Emaús (Alessandro Baricco)

Emmaus (2012)
Alessandro Baricco (1958 – X)
Anagrama
ISBN: 9788433975560
149 páginas

Entonces fueron abiertos los ojos de ellos, y le reconocieron. Pero él desapareció de su vista.
Y se decían el uno al otro: —¿No ardía nuestro corazón en nosotros cuando nos hablaba en el camino y nos abría las Escrituras?
San Lucas, 42:24:13 – 42:24:35
 

Después de dieciséis años de la publicación de Océano mar, quince de Novecento y trece de su obra maestra, Seda, Baricco sacó a la luz Emaús en 2009, otra novela corta que hace perdurar el mismo estilo que ha mostrado en sus libros anteriores, pero de una manera más sofisticada; a veces con entreveros en frases cortas o párrafos construidos in crescendo que son rematados con una palabra potente y capaz de aclimatar situaciones.

 

Esta historia, dentro de lo posible, es bastante común. El narrador, Luca, Bobby y El Santo son cuatro amigos italianos entre 17 y 18 años de una familia de clase media-media-media, si pudiera decirse para enfatizar. Son católicos, van al colegio, hacen caridad en un hospital cambiando sondas genitales de enfermo en enfermo y tienen una banda. Todo bien —quizás no tanto, porque la vida siempre es la vida— hasta los límites en que aparece Andre, la joven cuya libertad merece respeto, con la capacidad de transformar el entorno con su presencia y acometer su influjo en este grupo particular. Sin importar que los integrantes de este hayan sido criados en la resistencia de las tentaciones, el control de la pasión y la sabiduría, siempre certera, del Evangelio.

 

Naturalmente, vamos a la escuela, todos los días. Pero esa es una historia de envilecedora degradación y de inútiles vejaciones. No tiene nada que ver con todo lo que somos capaces de definir como vida.

Ella, la divina Andre, es la piedra angular de la novela. Porque además de todo su misterio intrínseco, es el símbolo de una clase alta que estos muchachos desconocen. Una clase donde el dolor y la muerte son trascendentales, el tenis es un deporte usual y la fe está desvanecida en un día a día desenfrenado e hipócrita. Al revés, las prácticas y dudas de nuestros personajes se enfrentan a la prédica dominical, y el dolor y la pérdida es ración diaria, como la depresión que sufre el papá de Luca que parece querer morir cuando mira por el balcón después de comer. Para el narrador, la diferencia entre las dos esferas es insalvable: mientras los primeros viven la ligereza superficial de la vida, los segundos tambalean sobre un piso de creencias ancestral e incuestionable.

 

Asimismo, no cabe duda que el título es importante para entender los hechos.  En la mente del narrador, el pasaje bíblico sobre los dos discípulos que se dirigen a Emaús es el predilecto, pues ahí se cuenta cómo Jesús se aparece, comparte y ellos no son capaces de darse cuenta hasta que ven un gesto conocido al repartir el pan.

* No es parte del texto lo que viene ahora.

(** ** A scripted environment, for running the client on concrete inputs *)

Module Example.

(** A clean record: its parsed timestamp and its flag. *)
Record rc : Type := { utc : option datetime; flag : string }.

(** The world is the clock, in microseconds; every clock reading and every
    HTTP request advances it. *)
Record script : Type := {
  get_result : Z -> result response;
  connect_result : params -> result handle;
  send_result : result unit;
  close_result : result unit;
  sleep_result : result unit;
  loads : string -> result json;
  transform : json -> result (option rc);
  machine_present : bool;
  apply_result : rc -> result (option string * unit);
  publish_result : result unit
}.

Definition env (sc : script) : Env Z rc unit := {|
  session_get := fun _ _ w => (get_result sc w, w + 1);
  ws_connect := fun _ p _ w => (connect_result sc p, w);
  send_json := fun _ _ w => (send_result sc, w);
  ws_close := fun _ w => (close_result sc, w);
  utcnow := fun w => (w, w + 1);
  sleep := fun _ w => (sleep_result sc, w);
  json_loads := loads sc;
  clean_rc := fun raw _ w => (transform sc raw, w);
  rc_time := fun clean =>
    match utc clean with
    | Some t => Ok t
    | None => Raise ValueError
    end;
  flag_machine := fun _ => machine_present sc;
  apply := fun clean w => (apply_result sc clean, w);
  async_set := fun _ _ _ w => (publish_result sc, w)
|}.

Definition quoted (s : string) : string := (dquote ++ s ++ dquote)%string.

(** The text [{"M":[{"M":"feed"}]}]. *)
Definition feed_without_args_text : string :=
  ("{" ++ quoted "M" ++ ":[{" ++ quoted "M" ++ ":" ++ quoted "feed" ++ "}]}")%string.

Definition feed_without_args : json :=
  JObj [("M", JArr [JObj [("M", JStr "feed")]])].

(** The text [{"R":{"RaceControlMessages":{"Messages":[1000000000,5]}}}]. *)
Definition snapshot_text : string :=
  ("{" ++ quoted "R" ++ ":{" ++ quoted "RaceControlMessages" ++ ":{"
     ++ quoted "Messages" ++ ":[1000000000,5]}}}")%string.

Definition snapshot_payload : json :=
  JObj [("R", JObj [("RaceControlMessages",
                     JObj [("Messages", JArr [JInt 1000000000; JInt 5])])])].

(** [json.loads] on the texts used below; anything else is taken as
    malformed. *)
Definition loads_table (s : string) : result json :=
  if String.eqb s "null" then Ok JNull
  else if String.eqb s "{}" then Ok (JObj [])
  else if String.eqb s feed_without_args_text then Ok feed_without_args
  else if String.eqb s snapshot_text then Ok snapshot_payload
  else Raise JSONDecodeError.

(** A transform that reads a raw integer as a naive timestamp, a raw
    string as an offset-aware one it cannot place, drops [null], and fails
    on anything else. *)
Definition transform_int (raw : json) : result (option rc) :=
  match raw with
  | JInt n => Ok (Some {| utc := Some (Naive n); flag := "YELLOW" |})
  | JStr _ => Ok (Some {| utc := Some (Aware 0); flag := "RED" |})
  | JNull => Ok None
  | _ => Raise ValueError
  end.

(** A negotiate response with status 200 and the given body. *)
Definition ok_response (body : json) : response :=
  {| raise_for_status := Ok tt; json_body := Ok body; set_cookie := None |}.

(** Everything works: the token is "T1", the flag machine reports the flag
    of every record as a change. *)
Definition happy : script := {|
  get_result := fun _ => Ok (ok_response (JObj [("ConnectionToken", JStr "T1")]));
  connect_result := fun _ => Ok 7%nat;
  send_result := Ok tt;
  close_result := Ok tt;
  sleep_result := Ok tt;
  loads := loads_table;
  transform := transform_int;
  machine_present := true;
  apply_result := fun clean => Ok (Some (flag clean), tt);
  publish_result := Ok tt
|}.

(** As [happy], with no flag machine registered in [hass.data]. *)
Definition no_machine : script := {|
  get_result := get_result happy;
  connect_result := connect_result happy;
  send_result := Ok tt;
  close_result := Ok tt;
  sleep_result := Ok tt;
  loads := loads_table;
  transform := transform_int;
  machine_present := false;
  apply_result := apply_result happy;
  publish_result := Ok tt
|}.


(** Every negotiate request is answered with an error status. *)
Definition server_down : script := {|
  get_result := fun _ =>
    Ok {| raise_for_status := Raise ClientResponseError;
          json_body := Raise ClientResponseError;
          set_cookie := None |};
  connect_result := connect_result happy;
  send_result := Ok tt;
  close_result := Ok tt;
  sleep_result := Ok tt;
  loads := loads_table;
  transform := transform_int;
  machine_present := true;
  apply_result := apply_result happy;
  publish_result := Ok tt
|}.

(** The first two negotiate requests fail, the third succeeds. *)
Definition down_twice : script := {|
  get_result := fun w => if w <? 3 then get_result server_down w else get_result happy w;
  connect_result := connect_result happy;
  send_result := Ok tt;
  close_result := Ok tt;
  sleep_result := Ok tt;
  loads := loads_table;
  transform := transform_int;
  machine_present := true;
  apply_result := apply_result happy;
  publish_result := Ok tt
|}.

(** The flag machine and the state registry fail on every call. *)
Definition broken_consumer : script := {|
  get_result := get_result happy;
  connect_result := connect_result happy;
  send_result := Ok tt;
  close_result := Ok tt;
  sleep_result := Ok tt;
  loads := loads_table;
  transform := transform_int;
  machine_present := true;
  apply_result := fun _ => Raise (OtherException "RuntimeError");
  publish_result := Raise (OtherException "RuntimeError")
|}.

(** Retry constants: 5 s, doubled, up to 60 s. *)
Definition retry_5_60 : Const :=
  {| FAST_RETRY_SEC := 5; MAX_RETRY_SEC := 60; BACK_OFF_FACTOR := 2 |}.


(** A client connected on handle 7 at clock 1000000000, before any frame. *)
Definition connected : state Z :=
  {| self := {| _ws := Some 7%nat; _t0 := 1000000000;
                _startup_cutoff := Some (1000000000 - thirty_seconds) |};
     world := 1000000001 |}.

End Example.

(** ** Further readings of a run *)

Section MoreRuns.
Context {W record attrs : Type}.

(** The payloads the generator yielded. *)
Fixpoint yielded (t : list (event record attrs)) : list json :=
  match t with
  | [] => []
  | Yield payload :: rest => payload :: yielded rest
  | _ :: rest => yielded rest
  end.

(** The state updates asked of the registry: entity, state, attributes. *)
Fixpoint published (t : list (event record attrs)) : list (string * string * attrs) :=
  match t with
  | [] => []
  | CallAsyncSet entity st a :: rest => (entity, st, a) :: published rest
  | _ :: rest => published rest
  end.

(** The reconnect warnings: the error and the delay announced. *)
Fixpoint warned (t : list (event record attrs)) : list (exn * Z) :=
  match t with
  | [] => []
  | Log (WarnReconnectFailed err delay) :: rest => (err, delay) :: warned rest
  | _ :: rest => warned rest
  end.

(** The negotiate requests made. *)
Fixpoint negotiations (t : list (event record attrs)) : list params :=
  match t with
  | [] => []
  | CallGet _ p :: rest => p :: negotiations rest
  | _ :: rest => negotiations rest
  end.

(** The streaming connections asked for, with their headers. *)
Fixpoint ws_requests (t : list (event record attrs)) : list (string * params * headers) :=
  match t with
  | [] => []
  | CallWsConnect url p hd :: rest => (url, p, hd) :: ws_requests rest
  | _ :: rest => ws_requests rest
  end.

End MoreRuns.

(** The events [connect] can cause. *)
Definition connect_event {record attrs} (e : event record attrs) : Prop :=
  match e with
  | CallGet _ _ | CallWsConnect _ _ _ | CallSendJson _ _ => True
  | Log DebugConnecting | Log DebugEstablished | Log DebugSubscribed => True
  | _ => False
  end.

(** Every run of [m] has a trace with the property [Q]. *)
Definition always {W record attrs A} (Q : list (event record attrs) -> Prop)
           (m : @M W record attrs A) : Prop :=
  forall s, Q (events (m s)).

(** No state update without an [apply], no [apply] without a transform. *)
Definition balanced {record attrs} (t : list (event record attrs)) : Prop :=
  (List.length (published t) <= List.length (applied t) <= List.length (handed t))%nat.

(** Every state update of the trace is to the flag sensor. *)
Definition on_flag_sensor {record attrs} (t : list (event record attrs)) : Prop :=
  Forall (fun x => fst (fst x) = "sensor.f1_flag") (published t).

(** [l1] is [l2] with some elements left out. *)
Inductive subseq {A : Type} : list A -> list A -> Prop :=
| subseq_nil : subseq [] []
| subseq_skip (x : A) (l1 l2 : list A) : subseq l1 l2 -> subseq l1 (x :: l2)
| subseq_take (x : A) (l1 l2 : list A) : subseq l1 l2 -> subseq (x :: l1) (x :: l2).

(** The parsed bodies of the text frames of a stream, in arrival order. *)
Definition text_payloads {W record attrs} {E : Env W record attrs}
           (frames : list ws_msg) : list json :=
  flat_map (fun msg =>
              match mtype msg, json_loads (data msg) with
              | TEXT, Ok payload => [payload]
              | _, _ => []
              end) frames.

(** A frame the loop of [messages] passes over: neither text nor the end of
    the stream. *)
Definition passed_over (msg : ws_msg) : bool :=
  match mtype msg with
  | TEXT | CLOSED | ERROR => false
  | _ => true
  end.

(** A frame at which the loop of [messages] breaks. *)
Definition ends_stream (msg : ws_msg) : bool :=
  match mtype msg with
  | CLOSED | ERROR => true
  | _ => false
  end.

(** The delay after [k] failed attempts, in closed form. *)
Definition capped_delay {K : Const} (k : nat) : Z :=
  Z.min (FAST_RETRY_SEC * BACK_OFF_FACTOR ^ Z.of_nat k) MAX_RETRY_SEC.

(** A hub entry the incremental branch passes by: an object whose method is
    not "feed", or a feed whose first argument is not the topic. *)
Definition irrelevant_entry (hub_msg : json) : Prop :=
  exists f,
    hub_msg = JObj f /\
    ((exists m, Py.get (JObj f) "M" = Ok m /\ Py.eq_str m "feed" = false) \/
     (exists a a0,
         Py.lookup "M" f = Some (JStr "feed") /\
         Py.lookup "A" f = Some a /\
         Py.getindex a 0 = Ok a0 /\
         Py.eq_str a0 "RaceControlMessages" = false)).

(** ** Further scripted environments *)

Module Scenario.

(** As [Example.happy], but the subscribe send fails. *)
Definition send_fails : Example.script := {|
  Example.get_result := Example.get_result Example.happy;
  Example.connect_result := Example.connect_result Example.happy;
  Example.send_result := Raise (OtherException "ConnectionResetError");
  Example.close_result := Ok tt;
  Example.sleep_result := Ok tt;
  Example.loads := Example.loads_table;
  Example.transform := Example.transform_int;
  Example.machine_present := true;
  Example.apply_result := Example.apply_result Example.happy;
  Example.publish_result := Ok tt
|}.

(** As [Example.happy], but the negotiate response sets a cookie. *)
Definition with_cookie : Example.script := {|
  Example.get_result := fun _ =>
    Ok {| raise_for_status := Ok tt;
          json_body := Ok (JObj [("ConnectionToken", JStr "T1")]);
          set_cookie := Some "GCLB=abc" |};
  Example.connect_result := Example.connect_result Example.happy;
  Example.send_result := Ok tt;
  Example.close_result := Ok tt;
  Example.sleep_result := Ok tt;
  Example.loads := Example.loads_table;
  Example.transform := Example.transform_int;
  Example.machine_present := true;
  Example.apply_result := Example.apply_result Example.happy;
  Example.publish_result := Ok tt
|}.

(** As [Example.server_down], but the task is cancelled in the negotiate
    request. *)
Definition cancelled : Example.script := {|
  Example.get_result := fun _ => Raise (BaseOnly "CancelledError");
  Example.connect_result := Example.connect_result Example.happy;
  Example.send_result := Ok tt;
  Example.close_result := Ok tt;
  Example.sleep_result := Ok tt;
  Example.loads := Example.loads_table;
  Example.transform := Example.transform_int;
  Example.machine_present := true;
  Example.apply_result := Example.apply_result Example.happy;
  Example.publish_result := Ok tt
|}.

(** A client that holds handle 3 from an earlier connection. *)
Definition stale_handle : state Z :=
  {| self := {| _ws := Some 3%nat; _t0 := 10; _startup_cutoff := Some (10 - thirty_seconds) |};
     world := 100 |}.

(** A client whose first connect got as far as the websocket: a handle but
    no cutoff yet. *)
Definition half_connected : state Z :=
  {| self := {| _ws := Some 7%nat; _t0 := 0; _startup_cutoff := None |};
     world := 100 |}.

Definition text (body : string) : ws_msg := {| mtype := TEXT; data := body |}.
Definition control (t : WSMsgType) : ws_msg := {| mtype := t; data := EmptyString |}.

End Scenario.

(** * Properties *)

(** ** Reading traces piecewise *)

Section TraceLemmas.
Context {W record attrs : Type}.
Implicit Types t u : list (event record attrs).

Lemma handed_app t u : handed (t ++ u) = handed t ++ handed u.
Proof.
  induction t as [|e t IH]; simpl; [reflexivity|].
  destruct e; simpl; rewrite IH; reflexivity.
Qed.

“¿Cómo hemos podido”, se preguntan discípulos y personajes.

Algo simple y al mismo tiempo profundamente significativo, que solo llega a entenderse después de leer y pensar el libro entero, hasta su última palabra.

 

Siglo XVII, anónimo
Nos gusta la linealidad, pero no sería suficiente para que nos gustara tanto esa historia, que, en cambio, tanto nos gusta, porque también hay otra razón, ésta: en toda la historia, ninguno de ellos sabe. Al principio el propio Jesús parece no saber sobre sí mismo, ni sobre su muerte. Luego los otros dos no saben sobre él, ni sobre su resurrección. Al final se preguntan: ¿Cómo hemos podido?

 Las casi 150 páginas de esta breve novela de Baricco son la vida común de una amistad frágil que está a punto de precipitarse hacia la incapacidad de comprender el mundo, claro está; también es la aproximación a la pérdida de la inocencia. Un proceso imposible en la perspectiva de lo que se les ha inculcado, en este caso sujeto a dudas a partir de la madurez que se gana con las caídas y el arribo del amor, por qué no, pero también por la condición santificada de cada uno de estos cuatro, del narrador y el Bobby sin pizca de miedo, de El Santo éticamente perfecto y el Luca atormentado, cuyas personalidades y decisiones diferidas conforman un relato en donde algunos se traicionan, otros se arrepienten a tiempo y todos se estrellan contra el asco del pecado.

Nada, dije. Estaba pensando que si alguna verdad existía en toda aquella historia, ni siquiera él la conocía ya. Estaba pensando que no tenemos ninguna posibilidad de comprender nada, sobre nada, en ningún momento. Sobre nuestros padres, sobre nuestros hijos —tal vez sobre todas las cosas.